(What the task asks): Please repeat the listing exactly, starting at its first line and stopping after the line that contains "bq_last_hash : option Hash;".
————————
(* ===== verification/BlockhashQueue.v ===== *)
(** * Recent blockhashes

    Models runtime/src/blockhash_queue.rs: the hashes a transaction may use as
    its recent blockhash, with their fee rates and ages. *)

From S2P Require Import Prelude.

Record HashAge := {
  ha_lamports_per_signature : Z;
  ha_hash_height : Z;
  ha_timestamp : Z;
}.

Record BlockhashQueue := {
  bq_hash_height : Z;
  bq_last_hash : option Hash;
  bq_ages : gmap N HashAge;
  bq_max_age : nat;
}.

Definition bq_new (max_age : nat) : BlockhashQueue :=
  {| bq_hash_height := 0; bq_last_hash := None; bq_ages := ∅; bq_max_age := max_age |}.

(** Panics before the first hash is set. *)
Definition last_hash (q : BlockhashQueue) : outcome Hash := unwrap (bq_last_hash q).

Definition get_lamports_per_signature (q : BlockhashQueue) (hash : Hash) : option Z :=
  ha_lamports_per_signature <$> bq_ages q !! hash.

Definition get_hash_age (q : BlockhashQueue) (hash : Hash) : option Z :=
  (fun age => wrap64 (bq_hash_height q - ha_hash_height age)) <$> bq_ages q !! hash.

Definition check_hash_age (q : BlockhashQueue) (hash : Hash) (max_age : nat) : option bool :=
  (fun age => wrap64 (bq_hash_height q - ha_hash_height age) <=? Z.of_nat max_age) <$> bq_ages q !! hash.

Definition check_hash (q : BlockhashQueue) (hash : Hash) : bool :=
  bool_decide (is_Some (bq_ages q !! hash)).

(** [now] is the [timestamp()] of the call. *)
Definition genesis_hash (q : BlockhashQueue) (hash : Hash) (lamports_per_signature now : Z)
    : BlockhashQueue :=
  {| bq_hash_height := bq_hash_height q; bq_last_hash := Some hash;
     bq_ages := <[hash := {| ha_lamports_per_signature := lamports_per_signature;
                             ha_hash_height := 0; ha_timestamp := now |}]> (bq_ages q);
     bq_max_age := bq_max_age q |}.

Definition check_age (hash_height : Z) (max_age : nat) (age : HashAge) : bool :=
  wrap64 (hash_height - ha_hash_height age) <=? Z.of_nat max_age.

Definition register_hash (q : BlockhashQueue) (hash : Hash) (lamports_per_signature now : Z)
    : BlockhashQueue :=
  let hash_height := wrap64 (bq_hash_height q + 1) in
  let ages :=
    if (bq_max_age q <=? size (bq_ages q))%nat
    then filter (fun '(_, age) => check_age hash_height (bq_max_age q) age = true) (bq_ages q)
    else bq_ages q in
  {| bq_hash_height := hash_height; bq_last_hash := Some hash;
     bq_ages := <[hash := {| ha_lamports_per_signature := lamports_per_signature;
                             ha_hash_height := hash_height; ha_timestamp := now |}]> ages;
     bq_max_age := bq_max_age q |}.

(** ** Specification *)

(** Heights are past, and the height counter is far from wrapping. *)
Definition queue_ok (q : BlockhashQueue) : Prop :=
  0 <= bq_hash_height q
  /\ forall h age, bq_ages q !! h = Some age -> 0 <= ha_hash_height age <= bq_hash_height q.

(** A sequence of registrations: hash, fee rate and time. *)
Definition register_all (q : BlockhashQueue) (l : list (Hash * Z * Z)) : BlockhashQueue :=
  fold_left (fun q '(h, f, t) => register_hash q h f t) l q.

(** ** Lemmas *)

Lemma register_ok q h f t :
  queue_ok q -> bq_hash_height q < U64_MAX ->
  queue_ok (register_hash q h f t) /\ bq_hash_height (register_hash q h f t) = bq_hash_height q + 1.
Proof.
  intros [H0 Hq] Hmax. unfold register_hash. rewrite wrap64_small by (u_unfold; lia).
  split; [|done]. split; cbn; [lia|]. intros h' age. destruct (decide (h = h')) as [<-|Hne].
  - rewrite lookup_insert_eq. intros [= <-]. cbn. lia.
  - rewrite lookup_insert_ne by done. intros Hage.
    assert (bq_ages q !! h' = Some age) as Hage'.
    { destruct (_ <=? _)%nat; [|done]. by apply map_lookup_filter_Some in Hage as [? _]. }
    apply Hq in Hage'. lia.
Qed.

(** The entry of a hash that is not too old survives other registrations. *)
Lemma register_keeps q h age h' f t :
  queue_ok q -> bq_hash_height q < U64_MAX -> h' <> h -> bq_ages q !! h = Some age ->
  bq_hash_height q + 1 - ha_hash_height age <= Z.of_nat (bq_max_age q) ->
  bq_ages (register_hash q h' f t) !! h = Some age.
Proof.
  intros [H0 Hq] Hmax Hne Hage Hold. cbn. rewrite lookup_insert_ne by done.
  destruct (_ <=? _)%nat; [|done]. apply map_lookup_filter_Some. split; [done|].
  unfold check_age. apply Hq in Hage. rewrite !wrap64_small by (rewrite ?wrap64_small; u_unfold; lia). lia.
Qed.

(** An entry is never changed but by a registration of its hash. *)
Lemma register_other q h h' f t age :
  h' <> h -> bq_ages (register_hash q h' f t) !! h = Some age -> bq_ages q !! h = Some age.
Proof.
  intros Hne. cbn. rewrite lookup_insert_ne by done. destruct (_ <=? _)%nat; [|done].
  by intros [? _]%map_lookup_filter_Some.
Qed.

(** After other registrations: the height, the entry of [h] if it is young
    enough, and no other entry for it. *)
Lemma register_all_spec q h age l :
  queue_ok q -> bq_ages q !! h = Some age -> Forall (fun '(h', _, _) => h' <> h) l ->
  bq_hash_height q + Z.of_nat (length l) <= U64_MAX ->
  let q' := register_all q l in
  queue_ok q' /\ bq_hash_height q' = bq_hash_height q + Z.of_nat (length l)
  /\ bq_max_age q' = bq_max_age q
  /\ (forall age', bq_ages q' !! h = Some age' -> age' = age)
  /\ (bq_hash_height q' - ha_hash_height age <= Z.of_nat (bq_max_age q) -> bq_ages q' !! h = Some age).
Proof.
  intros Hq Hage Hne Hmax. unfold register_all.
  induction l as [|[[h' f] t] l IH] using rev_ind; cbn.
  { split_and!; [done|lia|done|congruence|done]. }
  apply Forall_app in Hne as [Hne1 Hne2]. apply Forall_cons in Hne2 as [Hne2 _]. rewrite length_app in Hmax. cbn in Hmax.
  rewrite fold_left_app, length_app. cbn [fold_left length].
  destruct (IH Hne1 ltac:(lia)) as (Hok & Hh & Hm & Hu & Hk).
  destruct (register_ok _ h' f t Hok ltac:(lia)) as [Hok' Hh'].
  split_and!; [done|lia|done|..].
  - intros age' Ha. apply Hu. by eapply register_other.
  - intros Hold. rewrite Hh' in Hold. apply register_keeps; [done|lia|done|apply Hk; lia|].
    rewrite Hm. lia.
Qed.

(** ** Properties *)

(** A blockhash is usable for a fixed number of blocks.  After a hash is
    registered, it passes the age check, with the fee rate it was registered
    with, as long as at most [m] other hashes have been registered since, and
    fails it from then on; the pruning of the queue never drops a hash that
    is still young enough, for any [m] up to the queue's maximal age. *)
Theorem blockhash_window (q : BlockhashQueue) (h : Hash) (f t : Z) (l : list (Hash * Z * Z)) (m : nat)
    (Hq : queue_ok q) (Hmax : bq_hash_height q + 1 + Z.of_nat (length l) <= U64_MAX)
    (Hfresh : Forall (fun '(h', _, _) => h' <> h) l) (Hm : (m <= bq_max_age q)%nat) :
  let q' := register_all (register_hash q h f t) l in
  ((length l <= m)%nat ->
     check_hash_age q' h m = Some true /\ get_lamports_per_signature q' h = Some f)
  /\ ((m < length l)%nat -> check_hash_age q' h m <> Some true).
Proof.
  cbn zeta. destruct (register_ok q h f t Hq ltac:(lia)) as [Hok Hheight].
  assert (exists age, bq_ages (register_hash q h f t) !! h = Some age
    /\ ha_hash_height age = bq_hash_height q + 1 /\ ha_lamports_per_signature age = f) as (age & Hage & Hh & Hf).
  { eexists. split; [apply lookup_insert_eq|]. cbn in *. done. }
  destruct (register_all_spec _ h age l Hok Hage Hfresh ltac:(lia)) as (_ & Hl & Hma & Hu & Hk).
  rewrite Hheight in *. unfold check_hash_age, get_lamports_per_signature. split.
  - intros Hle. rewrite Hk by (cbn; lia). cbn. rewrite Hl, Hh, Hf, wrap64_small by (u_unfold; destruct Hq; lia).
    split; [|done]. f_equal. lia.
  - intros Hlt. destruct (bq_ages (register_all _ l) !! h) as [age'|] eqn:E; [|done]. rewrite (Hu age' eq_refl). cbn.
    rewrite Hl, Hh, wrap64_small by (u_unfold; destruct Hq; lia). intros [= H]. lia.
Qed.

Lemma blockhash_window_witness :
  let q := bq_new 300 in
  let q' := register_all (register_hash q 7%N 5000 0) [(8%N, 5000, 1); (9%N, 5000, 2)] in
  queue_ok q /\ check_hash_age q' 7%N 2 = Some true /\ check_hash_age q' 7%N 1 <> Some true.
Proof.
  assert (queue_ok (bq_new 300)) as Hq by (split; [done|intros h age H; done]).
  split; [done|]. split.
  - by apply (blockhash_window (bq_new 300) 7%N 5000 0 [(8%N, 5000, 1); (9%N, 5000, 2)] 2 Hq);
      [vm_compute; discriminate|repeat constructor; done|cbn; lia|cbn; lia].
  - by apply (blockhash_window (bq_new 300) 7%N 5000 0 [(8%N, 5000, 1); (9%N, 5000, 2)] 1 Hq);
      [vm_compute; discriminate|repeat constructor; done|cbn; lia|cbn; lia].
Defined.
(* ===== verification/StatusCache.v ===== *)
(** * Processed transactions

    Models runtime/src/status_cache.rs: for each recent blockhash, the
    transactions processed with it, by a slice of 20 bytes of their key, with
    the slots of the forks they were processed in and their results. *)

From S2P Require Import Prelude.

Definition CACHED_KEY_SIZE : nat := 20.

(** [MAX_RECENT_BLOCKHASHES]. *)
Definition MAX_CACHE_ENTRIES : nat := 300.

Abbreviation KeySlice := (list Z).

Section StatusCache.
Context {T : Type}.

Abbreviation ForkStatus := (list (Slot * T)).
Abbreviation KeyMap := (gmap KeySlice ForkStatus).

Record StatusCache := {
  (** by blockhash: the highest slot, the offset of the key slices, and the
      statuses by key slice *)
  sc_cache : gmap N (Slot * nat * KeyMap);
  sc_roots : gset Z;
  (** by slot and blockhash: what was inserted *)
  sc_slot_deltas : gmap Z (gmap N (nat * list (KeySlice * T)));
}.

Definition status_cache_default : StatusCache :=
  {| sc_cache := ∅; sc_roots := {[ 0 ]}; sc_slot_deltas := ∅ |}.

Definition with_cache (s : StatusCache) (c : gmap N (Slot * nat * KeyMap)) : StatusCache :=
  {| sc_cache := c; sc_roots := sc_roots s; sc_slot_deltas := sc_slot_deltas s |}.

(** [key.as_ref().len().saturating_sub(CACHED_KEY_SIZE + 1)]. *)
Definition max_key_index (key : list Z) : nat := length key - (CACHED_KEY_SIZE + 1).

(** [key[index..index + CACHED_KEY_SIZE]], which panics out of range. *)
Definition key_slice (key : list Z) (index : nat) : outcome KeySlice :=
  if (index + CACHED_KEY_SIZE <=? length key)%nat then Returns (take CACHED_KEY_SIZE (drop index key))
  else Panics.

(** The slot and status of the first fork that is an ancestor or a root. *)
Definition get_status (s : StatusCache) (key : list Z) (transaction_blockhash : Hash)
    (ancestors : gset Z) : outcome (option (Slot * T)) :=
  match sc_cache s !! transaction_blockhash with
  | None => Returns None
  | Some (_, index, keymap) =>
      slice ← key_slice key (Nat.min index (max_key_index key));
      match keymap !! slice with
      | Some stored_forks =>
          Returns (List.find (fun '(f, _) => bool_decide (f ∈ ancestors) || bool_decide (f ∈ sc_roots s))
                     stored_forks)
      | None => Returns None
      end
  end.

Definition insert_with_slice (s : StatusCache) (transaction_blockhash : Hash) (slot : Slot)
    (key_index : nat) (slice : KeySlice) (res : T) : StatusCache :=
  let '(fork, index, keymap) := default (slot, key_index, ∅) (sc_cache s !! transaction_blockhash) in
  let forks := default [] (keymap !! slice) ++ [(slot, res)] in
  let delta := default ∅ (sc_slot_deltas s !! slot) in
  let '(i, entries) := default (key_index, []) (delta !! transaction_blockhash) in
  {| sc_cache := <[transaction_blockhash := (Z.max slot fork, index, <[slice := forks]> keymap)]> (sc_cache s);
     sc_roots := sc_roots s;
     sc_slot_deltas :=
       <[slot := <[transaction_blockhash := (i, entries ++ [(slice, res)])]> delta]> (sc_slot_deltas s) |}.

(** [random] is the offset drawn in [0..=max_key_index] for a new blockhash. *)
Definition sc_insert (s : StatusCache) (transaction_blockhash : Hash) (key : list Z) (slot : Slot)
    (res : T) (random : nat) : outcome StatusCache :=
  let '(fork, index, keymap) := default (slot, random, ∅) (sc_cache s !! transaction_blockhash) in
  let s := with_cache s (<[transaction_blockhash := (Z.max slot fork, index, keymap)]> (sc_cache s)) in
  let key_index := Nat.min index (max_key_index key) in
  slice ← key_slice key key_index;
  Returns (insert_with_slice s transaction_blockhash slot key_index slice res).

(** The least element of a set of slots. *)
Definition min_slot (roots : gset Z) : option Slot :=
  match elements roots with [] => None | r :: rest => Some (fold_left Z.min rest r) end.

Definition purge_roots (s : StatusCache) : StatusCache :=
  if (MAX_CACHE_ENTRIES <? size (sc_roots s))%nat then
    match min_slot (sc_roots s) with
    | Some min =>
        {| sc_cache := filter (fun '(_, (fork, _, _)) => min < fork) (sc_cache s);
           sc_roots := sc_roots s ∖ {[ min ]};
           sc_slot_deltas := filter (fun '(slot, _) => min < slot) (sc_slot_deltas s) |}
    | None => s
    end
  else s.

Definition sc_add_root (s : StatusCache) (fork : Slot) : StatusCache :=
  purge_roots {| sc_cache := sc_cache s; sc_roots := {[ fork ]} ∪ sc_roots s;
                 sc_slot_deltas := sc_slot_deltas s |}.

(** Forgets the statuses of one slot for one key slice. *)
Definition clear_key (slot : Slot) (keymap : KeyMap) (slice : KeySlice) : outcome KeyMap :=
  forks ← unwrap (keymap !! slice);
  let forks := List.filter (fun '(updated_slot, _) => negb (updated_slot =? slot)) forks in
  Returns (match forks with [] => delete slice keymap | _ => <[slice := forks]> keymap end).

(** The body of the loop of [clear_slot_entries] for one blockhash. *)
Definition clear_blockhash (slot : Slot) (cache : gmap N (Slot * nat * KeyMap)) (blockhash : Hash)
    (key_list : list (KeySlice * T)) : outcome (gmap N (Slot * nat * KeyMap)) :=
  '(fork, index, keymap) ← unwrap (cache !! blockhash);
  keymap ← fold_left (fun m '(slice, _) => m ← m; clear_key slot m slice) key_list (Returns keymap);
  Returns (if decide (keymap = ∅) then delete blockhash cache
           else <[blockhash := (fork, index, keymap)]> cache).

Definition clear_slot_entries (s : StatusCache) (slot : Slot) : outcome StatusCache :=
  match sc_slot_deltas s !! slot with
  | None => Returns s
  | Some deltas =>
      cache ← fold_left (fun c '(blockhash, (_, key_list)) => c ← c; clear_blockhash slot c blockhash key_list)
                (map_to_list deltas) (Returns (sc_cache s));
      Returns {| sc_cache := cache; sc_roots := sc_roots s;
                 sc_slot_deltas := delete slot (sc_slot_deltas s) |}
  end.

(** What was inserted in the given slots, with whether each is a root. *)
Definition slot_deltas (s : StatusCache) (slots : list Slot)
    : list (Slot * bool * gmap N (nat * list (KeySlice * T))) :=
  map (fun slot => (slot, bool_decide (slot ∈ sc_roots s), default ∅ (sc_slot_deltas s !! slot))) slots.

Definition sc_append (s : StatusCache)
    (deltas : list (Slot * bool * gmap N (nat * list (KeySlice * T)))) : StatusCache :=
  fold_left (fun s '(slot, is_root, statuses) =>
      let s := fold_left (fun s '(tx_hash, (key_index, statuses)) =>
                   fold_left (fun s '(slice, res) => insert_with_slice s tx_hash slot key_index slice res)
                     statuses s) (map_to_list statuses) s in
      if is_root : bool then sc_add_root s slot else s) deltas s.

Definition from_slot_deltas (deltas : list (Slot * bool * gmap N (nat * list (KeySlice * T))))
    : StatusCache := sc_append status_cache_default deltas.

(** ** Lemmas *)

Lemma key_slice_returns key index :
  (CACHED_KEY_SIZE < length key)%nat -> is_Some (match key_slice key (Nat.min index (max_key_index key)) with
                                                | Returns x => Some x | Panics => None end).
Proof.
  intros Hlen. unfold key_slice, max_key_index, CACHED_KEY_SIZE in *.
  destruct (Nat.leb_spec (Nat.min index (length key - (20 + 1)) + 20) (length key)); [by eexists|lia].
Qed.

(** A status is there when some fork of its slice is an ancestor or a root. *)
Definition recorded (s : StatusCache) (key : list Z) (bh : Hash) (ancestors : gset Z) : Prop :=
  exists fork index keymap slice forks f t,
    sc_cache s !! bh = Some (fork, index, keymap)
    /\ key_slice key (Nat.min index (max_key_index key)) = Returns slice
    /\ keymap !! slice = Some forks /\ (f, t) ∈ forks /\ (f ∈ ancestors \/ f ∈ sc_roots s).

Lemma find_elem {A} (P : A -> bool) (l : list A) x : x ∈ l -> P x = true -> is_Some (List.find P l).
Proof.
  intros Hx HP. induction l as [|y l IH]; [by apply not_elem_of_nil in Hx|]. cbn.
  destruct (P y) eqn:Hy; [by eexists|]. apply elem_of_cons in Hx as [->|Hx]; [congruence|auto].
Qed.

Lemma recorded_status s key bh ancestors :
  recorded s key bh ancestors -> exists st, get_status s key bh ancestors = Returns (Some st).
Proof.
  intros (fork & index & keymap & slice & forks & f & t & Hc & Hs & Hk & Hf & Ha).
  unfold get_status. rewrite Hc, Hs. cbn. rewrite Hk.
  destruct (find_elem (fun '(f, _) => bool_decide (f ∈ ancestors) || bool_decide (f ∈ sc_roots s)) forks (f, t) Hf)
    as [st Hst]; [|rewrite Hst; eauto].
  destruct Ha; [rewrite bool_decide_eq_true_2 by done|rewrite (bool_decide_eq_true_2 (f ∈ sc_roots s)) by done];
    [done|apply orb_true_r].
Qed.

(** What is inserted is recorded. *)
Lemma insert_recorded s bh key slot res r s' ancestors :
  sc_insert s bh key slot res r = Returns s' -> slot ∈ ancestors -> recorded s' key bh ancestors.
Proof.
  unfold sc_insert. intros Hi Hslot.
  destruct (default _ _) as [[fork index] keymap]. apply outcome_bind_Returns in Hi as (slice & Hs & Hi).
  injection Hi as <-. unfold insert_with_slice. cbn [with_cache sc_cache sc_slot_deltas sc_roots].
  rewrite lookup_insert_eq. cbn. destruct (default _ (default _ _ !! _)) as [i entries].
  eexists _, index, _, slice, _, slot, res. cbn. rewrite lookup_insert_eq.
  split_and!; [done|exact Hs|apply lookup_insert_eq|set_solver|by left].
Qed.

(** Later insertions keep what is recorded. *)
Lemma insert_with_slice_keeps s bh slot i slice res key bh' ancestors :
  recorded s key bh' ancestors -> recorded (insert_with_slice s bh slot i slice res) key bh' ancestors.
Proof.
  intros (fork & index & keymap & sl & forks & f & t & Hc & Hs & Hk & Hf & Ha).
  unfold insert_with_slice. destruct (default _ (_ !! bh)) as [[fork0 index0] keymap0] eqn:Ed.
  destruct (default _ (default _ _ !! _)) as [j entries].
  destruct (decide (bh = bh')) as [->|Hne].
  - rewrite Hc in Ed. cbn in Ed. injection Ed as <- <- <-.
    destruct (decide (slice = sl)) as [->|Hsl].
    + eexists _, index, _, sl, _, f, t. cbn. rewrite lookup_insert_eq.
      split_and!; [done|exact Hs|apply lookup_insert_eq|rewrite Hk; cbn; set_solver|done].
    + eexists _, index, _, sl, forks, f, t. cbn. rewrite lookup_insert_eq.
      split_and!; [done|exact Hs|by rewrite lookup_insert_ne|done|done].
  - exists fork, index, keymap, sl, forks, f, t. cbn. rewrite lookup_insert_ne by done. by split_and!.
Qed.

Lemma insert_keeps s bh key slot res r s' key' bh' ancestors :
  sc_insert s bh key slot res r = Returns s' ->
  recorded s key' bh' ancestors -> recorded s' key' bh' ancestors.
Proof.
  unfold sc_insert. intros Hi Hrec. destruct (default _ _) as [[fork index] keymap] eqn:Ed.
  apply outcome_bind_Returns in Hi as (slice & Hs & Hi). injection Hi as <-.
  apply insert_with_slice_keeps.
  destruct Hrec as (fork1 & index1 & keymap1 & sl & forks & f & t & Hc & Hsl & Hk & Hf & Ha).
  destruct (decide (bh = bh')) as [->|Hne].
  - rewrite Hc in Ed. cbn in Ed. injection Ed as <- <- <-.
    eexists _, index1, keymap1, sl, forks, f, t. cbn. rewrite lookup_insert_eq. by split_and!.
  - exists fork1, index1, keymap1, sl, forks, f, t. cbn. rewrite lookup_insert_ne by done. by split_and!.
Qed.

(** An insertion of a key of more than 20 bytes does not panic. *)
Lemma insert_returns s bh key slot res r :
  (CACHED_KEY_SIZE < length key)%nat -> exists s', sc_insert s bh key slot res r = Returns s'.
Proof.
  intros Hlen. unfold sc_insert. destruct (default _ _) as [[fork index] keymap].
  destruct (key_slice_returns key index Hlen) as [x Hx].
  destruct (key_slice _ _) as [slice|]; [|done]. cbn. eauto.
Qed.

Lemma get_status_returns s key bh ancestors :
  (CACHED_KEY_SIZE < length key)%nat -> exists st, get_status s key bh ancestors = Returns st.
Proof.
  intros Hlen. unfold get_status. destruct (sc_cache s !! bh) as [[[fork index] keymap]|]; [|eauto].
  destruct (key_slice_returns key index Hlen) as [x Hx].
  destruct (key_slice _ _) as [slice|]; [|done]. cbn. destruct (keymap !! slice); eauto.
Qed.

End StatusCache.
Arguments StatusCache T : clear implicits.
————————
(Solution to the problem):
(* ===== verification/BlockhashQueue.v ===== *)
(** * Recent blockhashes

    Models runtime/src/blockhash_queue.rs: the hashes a transaction may use as
    its recent blockhash, with their fee rates and ages. *)

From S2P Require Import Prelude.

Record HashAge := {
  ha_lamports_per_signature : Z;
  ha_hash_height : Z;
  ha_timestamp : Z;
}.

Record BlockhashQueue := {
  bq_hash_height : Z;
  bq_last_hash : option Hash;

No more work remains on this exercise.